Sobald ich den ersten Termin gebucht hatte, buchte das System automatisch den zweiten mit, was sehr praktisch ist. Das Ganze hat vielleicht zehn Minuten gedauert. Per Mail bekommt man dann außerdem mehrere Termin-Erinnerungen zugeschickt.

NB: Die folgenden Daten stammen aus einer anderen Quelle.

(** A computation runs on the object and the host, changes both, and ends
    with a value or an exception; what it changed before raising stays
    changed. *)
Definition Py (A : Type) : Type := World -> Outcome A * World.

Definition ret {A} (a : A) : Py A := fun w => (Return a, w).

Definition raise {A} (e : Exception) : Py A := fun w => (Raise e, w).

Definition bind {A B} (m : Py A) (k : A -> Py B) : Py B :=
  fun w => match m w with
           | (Return a, w') => k a w'
           | (Raise e, w') => (Raise e, w')
           end.

Declare Scope py_scope.
Delimit Scope py_scope with py.
Notation "x <- m ;; k" := (bind m (fun x => k))
  (at level 100, m at next level, right associativity) : py_scope.
Notation "m ;; k" := (bind m (fun _ => k))
  (at level 100, right associativity) : py_scope.
Open Scope py_scope.

Definition get_self : Py VoxelObj := fun w => (Return (self w), w).

Definition get_host : Py Host := fun w => (Return (host w), w).

Definition put_self (o : VoxelObj) : Py unit :=
  fun w => (Return tt, {| self := o; host := host w |}).

Definition put_host (h : Host) : Py unit :=
  fun w => (Return tt, {| self := self w; host := h |}).

(** [self.<slot>]: reading an attribute that was never assigned raises. *)
Definition getattr {A} (slot : VoxelObj -> option A) : Py A :=
  o <- get_self ;;
  match slot o with
  | Some a => ret a
  | None => raise AttributeError
  end.

(** [x.<anything>] where [x] may be Python's [None]. *)
Definition deref {A} (x : option A) : Py A :=
  match x with
  | Some a => ret a
  | None => raise AttributeError
  end.

(** The object with one slot assigned. *)
Definition with_name (v : string) (o : VoxelObj) : VoxelObj :=
  {| class_of := class_of o; _name := Some v;
     _component := _component o; _center := _center o;
     _side_length := _side_length o; _color := _color o;
     _appearance := _appearance o; _body := _body o |}.

Definition with_component (v : CompRef) (o : VoxelObj) : VoxelObj :=
  {| class_of := class_of o; _name := _name o;
     _component := Some v; _center := _center o;
     _side_length := _side_length o; _color := _color o;
     _appearance := _appearance o; _body := _body o |}.

Definition with_center (v : Point) (o : VoxelObj) : VoxelObj :=
  {| class_of := class_of o; _name := _name o;
     _component := _component o; _center := Some v;
     _side_length := _side_length o; _color := _color o;
     _appearance := _appearance o; _body := _body o |}.

Definition with_side_length (v : float) (o : VoxelObj) : VoxelObj :=
  {| class_of := class_of o; _name := _name o;
     _component := _component o; _center := _center o;
     _side_length := Some v; _color := _color o;
     _appearance := _appearance o; _body := _body o |}.

Definition with_color (v : option Color) (o : VoxelObj) : VoxelObj :=
  {| class_of := class_of o; _name := _name o;
     _component := _component o; _center := _center o;
     _side_length := _side_length o; _color := Some v;
     _appearance := _appearance o; _body := _body o |}.

Definition with_appearance (v : string) (o : VoxelObj) : VoxelObj :=
  {| class_of := class_of o; _name := _name o;
     _component := _component o; _center := _center o;
     _side_length := _side_length o; _color := _color o;
     _appearance := Some v; _body := _body o |}.

Definition with_body (v : option BodyRef) (o : VoxelObj) : VoxelObj :=
  {| class_of := class_of o; _name := _name o;
     _component := _component o; _center := _center o;
     _side_length := _side_length o; _color := _color o;
     _appearance := _appearance o; _body := Some v |}.

(** [self.<slot> = v] *)
Definition setattr (update : VoxelObj -> VoxelObj) : Py unit :=
  o <- get_self ;;
  put_self (update o).

Definition setattr_name (v : string) : Py unit := setattr (with_name v).
Definition setattr_component (v : CompRef) : Py unit := setattr (with_component v).
Definition setattr_center (v : Point) : Py unit := setattr (with_center v).
Definition setattr_side_length (v : float) : Py unit := setattr (with_side_length v).
Definition setattr_color (v : option Color) : Py unit := setattr (with_color v).
Definition setattr_appearance (v : string) : Py unit := setattr (with_appearance v).
Definition setattr_body (v : option BodyRef) : Py unit := setattr (with_body v).

(** Python's [==] on the values the setters compare. *)
Definition point_eqb (p q : Point) : bool :=
  let '(x1, y1, z1) := p in
  let '(x2, y2, z2) := q in
  (x1 =? x2) && (y1 =? y2) && (z1 =? z2).

Definition color_eqb (c d : Color) : bool :=
  let '(r1, g1, b1, o1) := c in
  let '(r2, g2, b2, o2) := d in
  (r1 =? r2) && (g1 =? g2) && (b1 =? b2) && (o1 =? o2).

Definition opt_color_eqb (c d : option Color) : bool :=
  match c, d with
  | None, None => true
  | Some c', Some d' => color_eqb c' d'
  | _, _ => false
  end.

(** [str(z)] for an integer, as an f-string formats it. *)
Definition str (z : Z) : string := NilZero.string_of_int (Z.to_int z).

(** Plain data, as [serialize] returns it; the tuples are tuples of
    integers. *)
Inductive PyValue :=
| PyNone
| PyStr (s : string)
| PyInt (z : Z)
| PyFloat (f : float)
| PyTuple (items : list Z).

(** A [dict]: keys in insertion order, no key twice. *)
Definition Dict := list (string * PyValue).

(** [d[k] = v] *)
Fixpoint dict_set (k : string) (v : PyValue) (d : Dict) : Dict :=
  match d with
  | [] => [(k, v)]
  | (k', v') :: d' =>
      if String.eqb k' k then (k', v) :: d' else (k', v') :: dict_set k v d'
  end.

(** A dict display [{k1: v1, ..., kn: vn}]. *)
Definition dict_of (items : list (string * PyValue)) : Dict :=
  fold_left (fun d kv => dict_set (fst kv) (snd kv) d) items [].

Definition py_point (p : Point) : PyValue :=
  let '(x, y, z) := p in PyTuple [x; y; z].

Definition py_color (c : option Color) : PyValue :=
  match c with
  | None => PyNone
  | Some (r, g, b, o) => PyTuple [r; g; b; o]
  end.

(** ** The host API, call by call

    Each definition is one call or property access of the [adsk] API, with
    what the host does on it.  A lookup in a collection ([itemById],
    [itemByName]) returns [None] when there is no such item.  A call on a
    reference that denotes nothing (a component that does not exist, a body
    that has been deleted), a solid the kernel refuses and a copy of [None]
    raise [HostError]. *)

Module adsk.

Definition log (c : HostCall) : Py unit :=
  h <- get_host ;;
  put_host (set_calls (calls h ++ [c]) h).

(** The design object [Design.cast] hands out; there is one active
    product. *)
Inductive DesignRef := ActiveDesign.

(** A temporary oriented bounding box. *)
Record OrientedBoundingBox3D := {
  obb_centerPoint : Point;
  obb_lengthDirection : Point;
  obb_widthDirection : Point;
  obb_length : float;
  obb_width : float;
  obb_height : float
}.

(** [adsk.fusion.Design.cast(adsk.core.Application.get().activeProduct)]:
    [None] when the active product is not a design. *)
Definition Application_get_activeProduct_cast : Py (option DesignRef) :=
  log Application_get ;;
  h <- get_host ;;
  log Design_cast ;;
  ret (match activeProduct h with
       | Some _ => Some ActiveDesign
       | None => None
       end).

(** [design.designType] *)
Definition Design_designType (d : DesignRef) : Py DesignTypes :=
  h <- get_host ;;
  match activeProduct h with
  | Some dsg => ret (designType dsg)
  | None => raise HostError
  end.

(** [app.materialLibraries.itemById(id)] *)
Definition materialLibraries_itemById (id : string) : Py (option nat) :=
  log (MaterialLibraries_itemById id) ;;
  h <- get_host ;;
  ret (libraries_itemById (materialLibraries h) id).

(** [material_library.appearances.itemById(id)] *)
Definition library_appearances_itemById (lib : nat) (id : string)
  : Py (option AppRef) :=
  log (Appearances_itemById id) ;;
  h <- get_host ;;
  match materialLibraries h !! lib with
  | Some l =>
      ret (LibraryAppearance lib <$>
           appearances_itemById (lib_appearances l) id)
  | None => raise HostError
  end.

(** [design.appearances.itemByName(name)] *)
Definition design_appearances_itemByName (d : DesignRef) (name : string)
  : Py (option AppRef) :=
  log (Appearances_itemByName name) ;;
  h <- get_host ;;
  match activeProduct h with
  | Some dsg =>
      ret (DesignAppearance <$> appearances_itemByName (appearances dsg) name)
  | None => raise HostError
  end.

(** [design.appearances.addByCopy(source, name)]: a copy of [source]
    under the name [name] is appended to the design's appearances; the
    copy keeps the id of its source.  The host refuses [None]. *)
Definition design_appearances_addByCopy (d : DesignRef)
    (source : option AppRef) (name : string) : Py AppRef :=
  log (Appearances_addByCopy source name) ;;
  h <- get_host ;;
  match activeProduct h, source ≫= appearance_at h with
  | Some dsg, Some a =>
      put_host (set_activeProduct
        (Some (set_appearances
           (appearances dsg ++
              [{| app_id := app_id a; app_name := name;
                  app_albedo := app_albedo a |}]) dsg)) h) ;;
      ret (DesignAppearance (List.length (appearances dsg)))
  | _, _ => raise HostError
  end.

(** [appearance.appearanceProperties.itemById(id)]: the property, named
    here by the appearance that owns it; only ["surface_albedo"] is
    modelled. *)
Definition appearanceProperties_itemById (a : AppRef) (id : string)
  : Py (option AppRef) :=
  log (AppearanceProperties_itemById id) ;;
  h <- get_host ;;
  match appearance_at h a with
  | Some app =>
      ret (if String.eqb id "surface_albedo"
           then match app_albedo app with
                | Some _ => Some a
                | None => None
                end
           else None)
  | None => raise HostError
  end.

(** [adsk.core.Color.create(r, g, b, o)] *)
Definition Color_create_ (r g b o : Z) : Py Color :=
  log (Color_create r g b o) ;;
  ret (r, g, b, o).

(** [property.value = c] on the albedo property of a design appearance;
    library appearances are read-only. *)
Definition property_set_value (p : AppRef) (c : Color) : Py unit :=
  log (Property_set_value p c) ;;
  h <- get_host ;;
  match p, activeProduct h with
  | DesignAppearance i, Some dsg =>
      match appearances dsg !! i with
      | Some app =>
          put_host (set_activeProduct
            (Some (set_appearances
               (<[i := set_albedo (Some c) app]> (appearances dsg)) dsg)) h)
      | None => raise HostError
      end
  | _, _ => raise HostError
  end.

(** [adsk.fusion.TemporaryBRepManager.get()] *)
Definition TemporaryBRepManager_get_ : Py unit :=
  log TemporaryBRepManager_get.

Corona-Impfung in den USA soll so einfach wie möglich sein
Die Impfung selbst lief genauso reibungslos ab. Alles, was man vorzeigen muss, ist ein Ausweis. Und dabei ist es auch egal, aus welchem Land oder Bundesstaat dieser Ausweis ist oder auch, ob er abgelaufen ist.
Damit will man bei der Corona-Impfung in den USA dafür sorgen, dass sich wirklich alle, also beispielsweise auch Menschen, die illegal eingewandert sind, oder Menschen ohne Krankenversicherung ohne Bedenken gratis impfen lassen können.
Die Wartezeit betrug dann etwa 15 Minuten, die Impfung dauerte nicht mal eine Minute und dann nochmals 15 Minuten Wartezeit im Anschluss.
Wenn ich die Voranmeldung und Fahrtzeit mitzähle, hat meine erste Corona-Impfung in den USA also insgesamt knapp eineinhalb Stunden gedauert und war mit minimalem Aufwand verbunden.
Man kann der US-Regierung im Umgang mit der Pandemie ja vorwerfen, was man will. Aber eines muss man sagen: Corona-Impfungen organisieren, das kann sie! Ob die Deutschen ein solches System für sich akzeptieren würden, ist aber eine andere Frage.